The nickel industry in Cuba today is now capable of producing over 50 thousand tons of this non-ferrous metal, according to the average of recent years, confirmed a director of the Ministry of Energy and Mines (Minem) .
Such a productive level will be reached with the current production capacities of factories and despite the pandemic scenario that characterizes 2020, general director of Mining of (Minem), Juan Ruiz, said in an interview with Prensa Latina.
The manager exemplified that the Comandante Pedro Sotto Alba factory -Moa Nickel S.A., a joint venture with Canadian firm Sherritt International-, is overcompliant with its production plans and in turn compensates for the limitations of the socialist state-owned company Comandante Ernesto Che Guevara, currently in process of capitalization.
Located in Moa, in the eastern province of Holguín, these industries have a mining concession (authorized plot) that at the current rate allows them to extract and export nickel for 17 or 20 years, according to the National Office of Mineral Resources (ONRM).
However, the nickel industry as a whole has other mining concessions already granted in Moa, Mayarí, Camagüey and Pinar del Río that ensure the production of Cuban nickel and cobalt for over 50 years, Ruiz remarked and added that these data are included in the national balance of reserves and resources of the ONRM.
Together with other non-concessional resources, which place the island among the countries with the largest nickel and cobalt reserves, in fifth and third place respectively.
Cuba also has other deposits of the metallic mineral.
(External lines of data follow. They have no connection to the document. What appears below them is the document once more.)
Lemma btt_write_lane lba buf j :
  0 <= lba -> Z.of_nat (length buf) = lbs -> (l < nlanes)%nat -> blocking = true ->
  wp (btt_write (Z.of_nat l) lba buf) (finished (fun _ => [])) (j, Idle) (ACalled (CWrite lba buf)).
Proof.
  intros Hpos Hbuf Hlane Hblock. apply cwp_bind, wp_check_lba; [|done|].
  { intros n s d G Hi Hl. cbn. by rewrite (spec_put_beyond n s d G). }
  intros Hlt. assert (0 <= lba < nlba s0) as Hlba by lia.
  destruct (inv_lookup _ _ _ lba Hinv0 Hlba) as (i & a & x & Ex & Ha & Hx & _).
  assert (forall n s d G, ginv n s d G -> spec_call lbs (CWrite lba buf) d =
    if arena_in_error a then (inl EIO, d) else (inr [], d_set d lba (BData buf))) as Hop.
  { intros n s d G Hi. cbn. rewrite (spec_put_at n s d G lba _ i a x Hi Hlba Ex Ha).
    by destruct (arena_in_error a). }
  apply cwp_bind, wp_ensure_layout, cwp_bind, wp_get_static. intros s1 Hs1.
  destruct (shape_fields s1 Hs1) as (_ & _ & Enl & _). rewrite Enl.
  apply cwp_bind. eapply wp_find; [done..|]. apply cwp_bind.
  destruct (arena_in_error a) eqn:Eerr.
  { eapply wp_refused; [done|done|]. intros fs R L.
    change (arena_in_error (dyn a fs R L)) with (arena_in_error a). by rewrite Eerr. }
  eapply (wp_get_arena s0 size l blocking i a); [done|]. intros fs R L _ _ _.
  change (arena_in_error (dyn a fs R L)) with (arena_in_error a). rewrite Eerr.
  apply cwp_bind, (wp_enter i a x); [done..|]. intros r Hfree.
  fold (free_blk r). fold (normal (free_blk r)).
  apply cwp_bind, (wp_wait_readers i a x); [done..| |done].
  change (data_block_offset (dyn a fs R L)) with (data_block_offset a).
  apply cwp_bind, (wp_write_free i a x); [done..|].
  apply cwp_bind, (wp_map_lock i a x); [done..|by left|left; by eexists _, _|]. intros old.
  apply cwp_bind, wp_catch, (wp_flog_update i a x); [done..|].
  apply cwp_bind, wp_catch.
  eapply wp_map_unlock with (lba := lba) (b := BData buf);
    [done..|left; by eexists _, _, _|done| |done].
  intros m m' fs' R' L' ph Hc Hph Hm.
  destruct (arena_geom s0 m0 size Hinv0 i a Ha) as [Hg _].
  eapply step_effect; try done. by eapply nlanes_le.
Qed.

(** *** Setting a flag *)

Definition setf_call (setf lba : Z) : call :=
  if setf =? BTT_MAP_ENTRY_ZERO then CSetZero lba else CSetError lba.

Lemma spec_call_setf setf lba d :
  spec_call lbs (setf_call setf lba) d =
  (match fst (spec_put d lba (flag_state setf)) with inl e => inl e | inr _ => inr [] end,
   snd (spec_put d lba (flag_state setf))).
Proof. unfold setf_call, flag_state. by destruct (setf =? BTT_MAP_ENTRY_ZERO). Qed.

(** Nothing to do: the call takes effect before the lock is dropped. *)
Lemma wp_map_abort i a x old lba (Q : errno + unit -> gphase -> alane -> Prop) :
  arenas s0 !! i = Some a -> 0 <= x < external_nlba a -> 0 <= lba < nlba s0 ->
  lba_to_arena_lba (arenas s0) 0 lba = Some (i, x) -> arena_in_error a = false ->
  map_entry_is_zero_or_initial old = true ->
  Q (inr tt) (i, Idle) (ADone (inr [])) ->
  wp (map_abort (Z.of_nat l) i x) Q (i, SOld x old) (ACalled (CSetZero lba)).
Proof.
  intros Ha Hx Hlba Ex Eerr Hold HQ. apply cwp_bind, wp_get. intros n s d G Hi Hl.
  destruct (ginv_at s0 size l n s d G i a i _ Hi Ha Hl ltac:(by left))
    as (_ & Hph & fs & R & L & Es & Hc).
  destruct (arena_geom s0 m0 size Hinv0 i a Ha) as [Hg _]. pose proof (geom_regions _ _ _ _ Hg) as Hr.
  pose proof (cl_eff (ci_claims Hc l) x old ltac:(by rewrite Hph)) as He.
  rewrite <- He in Hold. apply eff_zero in Hold as [E1 E2]; [|lia].
  exists (d_set d lba BZero), (i, Rel x), (ADone (inr [])). split_and!.
  - pose proof (lin_effect s0 d (CSetZero lba)) as Hlin. cbn in Hlin.
    by rewrite (spec_put_at n s d G lba _ i a x Hi Hlba Ex Ha), Eerr in Hlin.
  - rewrite <- (put_arena_same s i (dyn a fs R L)) by done.
    eapply (ginv_move s0 m0 size Hinv0); try done; [by left|by eapply step_abort|].
    eapply (ginv_block_set s0 m0 size Hinv0 n s d G i a _ x); try done.
    by apply blk_state_zero.
  - eapply wp_drop; [done..|]. apply Hi.
Qed.

Lemma map_entry_setf_lane lba setf j :
  0 <= lba -> setf = BTT_MAP_ENTRY_ZERO \/ setf = BTT_MAP_ENTRY_ERROR ->
  (l < nlanes)%nat -> blocking = true ->
  wp (map_entry_setf (Z.of_nat l) lba setf) (finished (fun _ => [])) (j, Idle)
    (ACalled (setf_call setf lba)).
Proof.
  intros Hpos Hsetf Hlane Hblock. apply cwp_bind, wp_check_lba; [|done|].
  { intros n s d G Hi Hl. by rewrite spec_call_setf, (spec_put_beyond n s d G). }
  intros Hlt. assert (0 <= lba < nlba s0) as Hlba by lia.
  destruct (inv_lookup _ _ _ lba Hinv0 Hlba) as (i & a & x & Ex & Ha & Hx & _).
  assert (forall n s d G, ginv n s d G -> spec_call lbs (setf_call setf lba) d =
    if arena_in_error a then (inl EIO, d) else (inr [], d_set d lba (flag_state setf))) as Hop.
  { intros n s d G Hi. rewrite spec_call_setf, (spec_put_at n s d G lba _ i a x Hi Hlba Ex Ha).
    by destruct (arena_in_error a). }
  apply cwp_bind, wp_get_static. intros s1 Hs1.
  destruct (shape_fields s1 Hs1) as (-> & _). cbn [negb andb].
  apply cwp_bind, wp_ensure_layout, cwp_bind, wp_get_static. intros s2 Hs2.
  apply cwp_bind. eapply wp_find; [done..|]. apply cwp_bind.
  destruct (arena_in_error a) eqn:Eerr.
  { eapply wp_refused; [done|done|]. intros fs R L.
    change (arena_in_error (dyn a fs R L)) with (arena_in_error a). by rewrite Eerr. }
  eapply (wp_get_arena s0 size l blocking i a); [done|]. intros fs R L _ _ _.
  change (arena_in_error (dyn a fs R L)) with (arena_in_error a). rewrite Eerr.
  apply cwp_bind, (wp_map_lock i a x); [done..|by right|by right|]. intros old. cbn [looked].
  destruct ((setf =? BTT_MAP_ENTRY_ZERO) && _) eqn:Ez.
  - apply andb_true_iff in Ez as [Es Ez]. unfold setf_call. rewrite Es. by eapply wp_map_abort.
  - eapply wp_map_unlock with (lba := lba) (b := flag_state setf);
      [done..|right; by eexists|done| |done].
    intros m m' fs' R' L' ph Hc Hph Hm.
    destruct (arena_geom s0 m0 size Hinv0 i a Ha) as [Hg _].
    eapply step_flag; try done. by eapply nlanes_le.
Qed.

(** *** Every call *)

Lemma wp_no_buf (p : prog unit) g c :
  wp p (finished (fun _ => [])) g c -> wp (no_buf p) (finished id) g c.
Proof. intros Hp. apply cwp_bind. eapply cwp_mono; [|exact Hp]. by intros [e|[]] g' c' ?. Qed.
End Lane.

(** Reads never wait. *)
Definition may_block (op : call) : bool := match op with CRead _ => false | _ => true end.

Lemma prog_of_wp l fuel op j :
  call_ok lbs op -> (l < nlanes)%nat ->
  wp s0 size l (may_block op) (prog_of fuel (Z.of_nat l) op) (finished id) (j, Idle) (ACalled op).
Proof.
  intros Hok Hl. destruct op as [lba|lba buf|lba|lba]; cbn [prog_of may_block call_ok] in *.
  - by apply btt_read_lane.
  - destruct Hok as [? ?]. by apply wp_no_buf, btt_write_lane.
  - apply wp_no_buf. unfold btt_set_zero. change (CSetZero lba) with (setf_call BTT_MAP_ENTRY_ZERO lba).
    apply map_entry_setf_lane; auto.
  - apply wp_no_buf. unfold btt_set_error. change (CSetError lba) with (setf_call BTT_MAP_ENTRY_ERROR lba).
    apply map_entry_setf_lane; auto.
Qed.
End Ops.
(* ===== verification/BttConcSafe.v ===== *)
(** BttConcSafe: the lanes do not race, and do not deadlock.

    The steps of the model are the accesses of the code; two of them may
    overlap in time.  That is harmless when no two lanes ever have pending
    accesses to the same bytes, one of them a write: the only exception is a
    map entry, an aligned 32-bit word, read while it is written. *)

From stdpp Require Import functions.
From S2P Require Import Prelude Mem BttLayout Prog Btt BttInv BttSpec BttConc BttConcInv BttConcStep BttConcState BttConcWp BttConcOps BttConcSpec.

(** ** The regions of an arena *)

(** A block, the flog pair of a lane, a map entry. *)
Inductive region := RBlk (b : Z) | RFlog (l : nat) | RMap (x : Z).

Definition in_region (nf lbs : Z) (a : arena) (r : region) (o n : Z) : Prop :=
  match r with
  | RBlk b => 0 <= b < internal_nlba a /\ o = blk_off a b /\ n = lbs
  | RFlog l => Z.of_nat l < nf /\ flog_pos a l <= o /\ o + n <= flog_pos a l + 32
  | RMap x => 0 <= x < external_nlba a /\ o = mapoff a + 4 * x /\ n = 4
  end.

Section Regions.
Context (nf lbs size : Z) (a : arena) (Hgeom : geom_ok nf lbs size a).

Lemma in_region_arena r o n :
  in_region nf lbs a r o n -> startoff a <= o /\ o + n <= arena_end a nf.
Proof.
  pose proof (geom_regions _ _ _ _ Hgeom). unfold arena_end, BTT_INFO_SIZE.
  destruct r as [b|l|x]; cbn; unfold flog_pos; [|lia|lia].
  intros (Hb & -> & ->). pose proof (geom_blk_bounds _ _ _ _ Hgeom b Hb). lia.
Qed.

Lemma in_region_disj r r' o n o' n' :
  in_region nf lbs a r o n -> in_region nf lbs a r' o' n' -> r <> r' ->
  o + n <= o' \/ o' + n' <= o.
Proof.
  pose proof (geom_regions _ _ _ _ Hgeom). intros Hr Hr' Hne.
  destruct r as [b|l|x], r' as [b'|l'|x']; cbn in Hr, Hr'; unfold flog_pos in *;
    repeat match goal with
    | Hb : 0 <= ?b < internal_nlba a /\ _ |- _ =>
        let H1 := fresh in destruct Hb as (H1 & -> & ->);
        pose proof (geom_blk_bounds _ _ _ _ Hgeom _ H1)
    end; try lia.
  - apply (geom_blk_disj _ _ _ _ Hgeom); [lia|lia|congruence].
  - assert (l <> l') by congruence. lia.
  - assert (x <> x') by congruence. lia.
Qed.
End Regions.

(** ** What a phase accesses *)

Section Access.
Context {N : Type} `{NsLaws N} `{Allocator}.
Context (s0 : btt) (m0 : mem) (size : Z) (Hinv0 : btt_inv size s0 m0).

Abbreviation ginv := (ginv s0 size).
Abbreviation nlanes := (nlanes s0).
Abbreviation lbs := (lbasize s0).

(** The region a lane in a phase may write. *)
Definition write_region (l : nat) (p : phase) : option region :=
  match p with
  | Scan r k => if decide (k = nlanes) then Some (RBlk (free_blk r)) else None
  | WOld _ _ _ _ | WHalf _ _ _ _ => Some (RFlog l)
  | WSwap _ x _ _ | SOld x _ => Some (RMap x)
  | _ => None
  end.

Lemma may_write_region n s d G l i p o c :
  ginv n s d G -> G !! l = Some (i, p) -> may_write s0 (i, p) o c ->
  exists a r, arenas s0 !! i = Some a /\ write_region l p = Some r /\
    in_region (nfree s0) lbs a r o c.
Proof.
  intros Hi Hl (a & Ha & Hp). cbn in Ha, Hp.
  destruct (ginv_at s0 size l n s d G i a i p Hi Ha Hl ltac:(by left))
    as (Hlane & Hph & fs & R & L & Es & Hc).
  pose proof (nlanes_le s0 m0 size Hinv0 i a Ha) as Hn.
  assert (forall r, mine p = Some r -> med p r = r ->
    flog_pos a l <= flog_slot r /\ flog_slot r + 16 <= flog_pos a l + 32) as Hslot.
  { intros r Hm Hmed. pose proof (ci_mine Hc l r ltac:(by rewrite Hph)) as Hf.
    pose proof (ci_flog Hc l r Hf) as Hfi. rewrite Hph, Hmed in Hfi.
    pose proof (flog_slot_pos _ _ _ _ _ Hfi). pose proof (fi_next _ _ _ _ _ Hfi). lia. }
  exists a. destruct p as [|r k|r buf|r x buf|r x old buf|r x old buf|r x old buf|r x old buf|x|x old|x|e|b bs];
    cbn [write_region]; try done.
  - destruct Hp as (-> & -> & ->). rewrite decide_True by done.
    exists (RBlk (free_blk r)). split_and!; [done..|].
    pose proof (cinv_free _ _ _ _ _ _ _ _ _ _ _ l r Hc ltac:(by rewrite Hph)). done.
  - destruct Hp as [-> ->]. specialize (Hslot r eq_refl eq_refl).
    exists (RFlog l). split_and!; [done..|]. cbn. lia.
  - destruct Hp as [-> ->]. specialize (Hslot r eq_refl eq_refl).
    exists (RFlog l). split_and!; [done..|]. cbn. lia.
  - destruct Hp as [-> ->]. exists (RMap x). split_and!; [done..|].
    destruct (lo_lock (ci_locks Hc) l x ltac:(by rewrite Hph)) as [Hx _]. done.
  - destruct Hp as [-> ->]. exists (RMap x). split_and!; [done..|].
    destruct (lo_lock (ci_locks Hc) l x ltac:(by rewrite Hph)) as [Hx _]. done.
Qed.

(** Two lanes never write the same region, and no lane reads a block another
    one writes. *)
Lemma write_regions_differ n s d G l l' i p p' r :
  ginv n s d G -> (exists a, arenas s0 !! i = Some a) -> l <> l' ->
  G !! l = Some (i, p) -> G !! l' = Some (i, p') ->
  write_region l p = Some r -> write_region l' p' <> Some r /\
  forall b bs, p' = Prot b bs -> r <> RBlk b.
Proof.
  intros Hi [a Ha] Hne Hl Hl' Hw.
  destruct (ginv_at s0 size l n s d G i a i p Hi Ha Hl ltac:(by left))
    as (Hlane & Hph & fs & R & L & Es & Hc).
  pose proof (local_at i G l' p' Hl') as Hph'.
  split.
  - intros Hw'. destruct r as [b|k|x].
    + assert (exists r q, p = Scan r nlanes /\ p' = Scan q nlanes /\ free_blk r = b /\ free_blk q = b)
        as (r & q & -> & -> & Hr & Hq).
      { destruct p; cbn in Hw; try done; destruct p'; cbn in Hw'; try done.
        repeat case_decide; simplify_eq. eexists _, _. split_and!; done. }
      apply Hne. eapply (o_free_inj _ _ _ (ci_owned Hc) l l' r q); [| |congruence];
        eapply cinv_entered; [done|by rewrite Hph|done|by rewrite Hph'].
    + assert (l = k /\ l' = k) as [-> ->]; [|done].
      split; [destruct p; cbn in Hw|destruct p'; cbn in Hw']; try done; repeat case_decide; congruence.
    + assert (forall l q, write_region l q = Some (RMap x) -> holds q = Some x) as Hh.
      { intros k q Hq. destruct q; cbn in Hq; try done; try case_decide; simplify_eq; done. }
      apply Hne. eapply (lo_excl (ci_locks Hc) l l' x x); [rewrite Hph; eauto|rewrite Hph'; eauto|done].
  - intros b bs -> ->.
    assert (exists r, p = Scan r nlanes /\ free_blk r = b) as (r & -> & Hr).
    { destruct p; cbn in Hw; try done. case_decide; [|done]. simplify_eq. eauto. }
    destruct (other_block _ _ _ _ _ _ _ _ _ _ _ l r l' b bs Hc Hph (not_eq_sym Hne)); [by rewrite Hph'|done].
Qed.

(** The region a pending read is about. *)
Lemma may_read_region n s d G l i p o c :
  ginv n s d G -> G !! l = Some (i, p) -> may_read s0 (i, p) o c ->
  (exists j a x, arenas s0 !! j = Some a /\ in_region (nfree s0) lbs a (RMap x) o c) \/
  (exists a b bs, arenas s0 !! i = Some a /\ p = Prot b bs /\
     in_region (nfree s0) lbs a (RBlk b) o c).
Proof.
  intros Hi Hl [(j & a & x & Ha & Hx & -> & ->)|(a & b & bs & Ha & Hp & -> & ->)].
  - left. by exists j, a, x.
  - right. cbn in Ha, Hp. subst p. exists a, b, bs. split_and!; [done..|].
    destruct (ginv_at s0 size l n s d G i a i _ Hi Ha Hl ltac:(by left))
      as (_ & Hph & fs & R & L & _ & Hc).
    destruct (cl_blk (ci_claims Hc l) b bs ltac:(by rewrite Hph)) as [Hb _]. done.
Qed.

(** Regions of two arenas are disjoint. *)
Lemma regions_apart i j a a' r r' o c o' c' :
  arenas s0 !! i = Some a -> arenas s0 !! j = Some a' -> i <> j ->
  in_region (nfree s0) lbs a r o c -> in_region (nfree s0) lbs a' r' o' c' ->
  o + c <= o' \/ o' + c' <= o.
Proof.
  intros Ha Ha' Hne Hr Hr'.
  destruct (arena_geom s0 m0 size Hinv0 i a Ha) as [Hg _].
  destruct (arena_geom s0 m0 size Hinv0 j a' Ha') as [Hg' _].
  pose proof (in_region_arena _ _ _ _ Hg _ _ _ Hr). pose proof (in_region_arena _ _ _ _ Hg' _ _ _ Hr').
  pose proof (arena_sep s0 m0 size Hinv0 i j a a' Ha Ha' Hne). lia.
Qed.

Lemma regions_in i a r r' o c o' c' :
  arenas s0 !! i = Some a -> r <> r' ->
  in_region (nfree s0) lbs a r o c -> in_region (nfree s0) lbs a r' o' c' ->
  o + c <= o' \/ o' + c' <= o.
Proof.
  intros Ha Hne Hr Hr'. destruct (arena_geom s0 m0 size Hinv0 i a Ha) as [Hg _].
  by eapply in_region_disj.
Qed.

(** Two writes. *)
Lemma writes_apart n s d G l l' g g' o c o' c' :
  ginv n s d G -> l <> l' -> G !! l = Some g -> G !! l' = Some g' ->
  may_write s0 g o c -> may_write s0 g' o' c' -> o + c <= o' \/ o' + c' <= o.
Proof.
  intros Hi Hne Hl Hl' Hw Hw'. destruct g as [i p], g' as [j p'].
  destruct (may_write_region _ _ _ _ _ _ _ _ _ Hi Hl Hw) as (a & r & Ha & Er & Hr).
  destruct (may_write_region _ _ _ _ _ _ _ _ _ Hi Hl' Hw') as (a' & r' & Ha' & Er' & Hr').
  destruct (decide (i = j)) as [<-|Hij]; [|exact (regions_apart i j a a' _ _ _ _ _ _ Ha Ha' Hij Hr Hr')].
  assert (a' = a) as -> by congruence. refine (regions_in i a _ _ _ _ _ _ Ha _ Hr Hr'). intros <-.
  by destruct (write_regions_differ _ _ _ _ _ _ _ _ _ _ Hi (ex_intro _ a Ha) Hne Hl Hl' Er).
Qed.

(** A write and a read: the exception is one map entry. *)
Lemma write_read_apart n s d G l l' g g' o c o' c' :
  ginv n s d G -> l <> l' -> G !! l = Some g -> G !! l' = Some g' ->
  may_write s0 g o c -> may_read s0 g' o' c' ->
  (o + c <= o' \/ o' + c' <= o) \/ o' = o /\ c = 4 /\ c' = 4 /\ o mod 4 = 0.
Proof.
  intros Hi Hne Hl Hl' Hw Hr'. destruct g as [i p], g' as [j p'].
  destruct (may_write_region _ _ _ _ _ _ _ _ _ Hi Hl Hw) as (a & r & Ha & Er & Hr).
  destruct (may_read_region _ _ _ _ _ _ _ _ _ Hi Hl' Hr')
    as [(k & a' & x & Ha' & Hx)|(a' & b & bs & Ha' & -> & Hx)].
  - destruct (decide (i = k)) as [<-|Hij]; [|left; exact (regions_apart i k a a' _ _ _ _ _ _ Ha Ha' Hij Hr Hx)].
    assert (a' = a) as -> by congruence.
    assert (r = RMap x \/ r <> RMap x) as [->|Hrx]; [|right|left; by apply (regions_in i a _ _ _ _ _ _ Ha Hrx Hr Hx)].
    { destruct r as [b|k|y]; [by right..|]. destruct (decide (y = x)) as [->|]; [by left|right; congruence]. }
    destruct (arena_geom s0 m0 size Hinv0 i a Ha) as [Hg _]. pose proof (g_map4 _ _ _ _ Hg).
    destruct Hr as (_ & -> & ->), Hx as (_ & -> & ->). split_and!; try done.
    rewrite Z.mul_comm, Z_mod_plus_full. done.
  - left. destruct (decide (i = j)) as [<-|Hij]; [|exact (regions_apart i j a a' _ _ _ _ _ _ Ha Ha' Hij Hr Hx)].
    assert (a' = a) as -> by congruence. refine (regions_in i a _ _ _ _ _ _ Ha _ Hr Hx).
    destruct (write_regions_differ _ _ _ _ _ _ _ _ _ _ Hi (ex_intro _ a Ha) Hne Hl Hl' Er) as [_ Hb].
    by eapply Hb.
Qed.

(** *** A pending access is one the phase allows *)

Lemma wp_access l b p Q g al w o k :
  wp s0 size l b p Q g al -> access p = Some (w, o, k) ->
  if w then may_write s0 g o k else may_read s0 g o k.
Proof. destruct p; cbn; intros Hw [= <- <- <-]; by destruct Hw. Qed.

(** *** A lane that cannot move waits *)

Lemma wp_stuck l op p g al n s d G :
  wp s0 size l (may_block op) p (finished id) g al -> ginv n s d G -> G !! l = Some g ->
  (pstep p n s <> None \/ result_of p <> None \/ p = Crash OutOfFuel) \/
  waits s0 (may_block op) g s G.
Proof.
  intros Hw Hi Hl. destruct p; cbn in Hw |- *; try done.
  - left. right. by left.
  - left. right. by left.
  - left. right. right. by subst.
  - by left; left.
  - left; left. by destruct (nswrite _ _ _ _).
  - specialize (Hw n s d G Hi Hl). destruct (guard s); [left; left; done|by right].
Qed.
End Access.

(** ** The theorems *)

Section Theorems.
Context {N : Type} `{NsLaws N} `{Allocator}.

(** C6. At no moment can two lanes touch the same bytes of the media at once when
    one of them writes: the bytes that a lane is about to write are disjoint from
    those any other lane is about to read or write, but for a map entry that is
    read while the holder of its lock writes it, both as one aligned 32-bit word.
    The callbacks of concurrent operations may therefore run in parallel. *)
Theorem btt_lanes_race_free (n : N) (s : btt) (d : device) (tr : list label) (c : config N)
    l l' op op' p p' o k w o' k'
  (Himp : implements (ns_size n) s (ns_mem n) d)
  (Hrun : csteps (idle_config n s) tr c)
  (Hne : l <> l')
  (Hl : c_lanes c !! l = Some (Some (op, p))) (Hl' : c_lanes c !! l' = Some (Some (op', p')))
  (Hw : access p = Some (true, o, k)) (Ha : access p' = Some (w, o', k')) :
  (o + k <= o' \/ o' + k' <= o) \/
  w = false /\ o' = o /\ k = 4 /\ k' = 4 /\ o mod 4 = 0.
Proof.
  pose proof Himp as (Hinv & _).
  destruct (sim_steps s (ns_mem n) (ns_size n) Hinv _ _ _ _ _ (sim_init n s d Himp) Hrun)
    as (ac & G & _ & Hs).
  destruct (sim_lane _ _ _ _ _ _ _ Hs Hl) as (g & al & Hg & _ & _ & Hwp).
  destruct (sim_lane _ _ _ _ _ _ _ Hs Hl') as (g' & al' & Hg' & _ & _ & Hwp').
  pose proof (wp_access _ _ _ _ _ _ _ _ _ _ _ Hwp Hw) as Hm.
  pose proof (wp_access _ _ _ _ _ _ _ _ _ _ _ Hwp' Ha) as Hm'. pose proof (sm_ginv _ _ _ _ _ Hs) as Hi.
  destruct w.
  - left. by eapply (writes_apart s (ns_mem n) (ns_size n) Hinv).
  - destruct (write_read_apart s (ns_mem n) (ns_size n) Hinv _ _ _ _ _ _ _ _ _ _ _ _ Hi Hne Hg Hg' Hm Hm');
      [by left|by right].
Qed.

(** C8. The lanes do not deadlock: whenever some lane is inside a call, one of the
    lanes that are can take a step, return, or has spent the fuel of its read,
    provided that every slot of the read tracking tables in use is that of a lane
    that is reading.  (A read that fails in its retry loop leaves its slot
    behind, and then the proviso fails.) *)
Theorem btt_lanes_deadlock_free (n : N) (s : btt) (d : device) (tr : list label) (c : config N)
    l op p
  (Himp : implements (ns_size n) s (ns_mem n) d)
  (Hrun : csteps (idle_config n s) tr c)
  (Hslots : no_stale_slot c)
  (Hl : c_lanes c !! l = Some (Some (op, p))) :
  exists l', can_move c l'.
Proof.
  pose proof Himp as (Hinv & _).
  destruct (sim_steps s (ns_mem n) (ns_size n) Hinv _ _ _ _ _ (sim_init n s d Himp) Hrun)
    as (ac & G & _ & Hs).
  pose proof (sm_ginv _ _ _ _ _ Hs) as Hi.
  assert (forall k op' p', c_lanes c !! k = Some (Some (op', p')) ->
    can_move c k \/ exists g, G !! k = Some g /\ waits s (may_block op') g (c_st c) G) as Hmove.
  { intros k op' p' Hk. destruct (sim_lane _ _ _ _ _ _ _ Hs Hk) as (g & al & Hg & _ & _ & Hwp).
    destruct (wp_stuck _ _ _ _ _ _ _ _ _ _ _ Hwp Hi Hg) as [Hm|Hwt]; [left; by exists op', p'|eauto]. }
  destruct (Hmove _ _ _ Hl) as [?|(g & Hg & _ & _ & [(j & g' & Hj & Hh)|(i & a & k & v & Ha & Hk & Hv & Hne)])];
    [eauto|..].
  - (* the lane that holds a lock does not wait *)
    destruct (lookup_lt_is_Some_2 (c_lanes c) j) as [t Ht].
    { rewrite (sm_len _ _ _ _ _ Hs), <- (gi_lanes _ _ _ _ _ _ Hi). by eapply lookup_lt_Some. }
    destruct t as [[op' p']|].
    + destruct (Hmove _ _ _ Ht) as [?|(g2 & Hg2 & _ & Hn & _)]; [eauto|]. assert (g2 = g') as -> by congruence. done.
    + destruct (sim_lane _ _ _ _ _ _ _ Hs Ht) as (g2 & al & Hg2 & _ & _ & Hq & _).
      assert (g2 = g') as -> by congruence. by rewrite Hq in Hh.
  - (* a read does not wait *)
    destruct (Hslots i a k v Ha) as (lba & p' & Ek); [|done..|].
    { destruct (shape_fields s (ns_mem n) (ns_size n) Hinv _ (gi_shape _ _ _ _ _ _ Hi)) as (_ & _ & -> & _).
      unfold nlanes in Hk. lia. }
    destruct (Hmove _ _ _ Ek) as [?|(g2 & _ & Hb & _)]; [eauto|done].
Qed.
End Theorems.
Seventy kilometers from Moa, in Mayarí, there are 300 million tons of the resource. Therefore, when the minerals of Moa are exhausted, those of Mayarí can be used, he said.
In San Felipe, Camagüey, there are also other deposits with resources estimated at 306 million tons of lateritic mineral, he said and added that in the future minerals can be transferred from other regions of Cuba to the factories located in Moa or make a new investment, this question listed in the nickel industry portfolio of opportunities.
Another equally important reserve is located in Cajálbana, La Palma municipality, in the western province of Pinar del Río, for which an international economic association was recently created with the aim of evaluating the feasibility of this deposit that contains more than 51 million tons of the mineral.
Ruiz explained that the factories today only extract nickel and cobalt, but since the beginning of nickel production in Cuba, more than 70 years ago, the industry’s wastes are preserved, because they contain 45 percent iron.
This is a raw material for the production of steel that is not consumed due to the lack of adequate technology.
On the other hand, since 1943 the lower part of the already exploited deposits has been conserved, called saprolite, another essential raw material for the production of ferronickel and its use would allow for diversification of Cuban products.
Only in Moa, a ferronickel project can have mineral resources for over 50 years, together with the possibilities for factories to request mining concessions from the ONRM in other areas and extend its life for another 50 years, Ruiz said.
In another order, the manager explained that the Comandante Ernesto Che Guevara factory is in the first year of a capitalization process planned for four, whose schedule is being met despite the difficulties imposed by the Covid-19 pandemic.
The improvement of the infrastructure includes the main equipment of the process plants: dryers, kilns, settlers and tanks, as well as other types of kilns and industrial process machines.
In parallel, a training program for workers is carried out, and quality management systems are reviewed to ensure compliance with the schedules.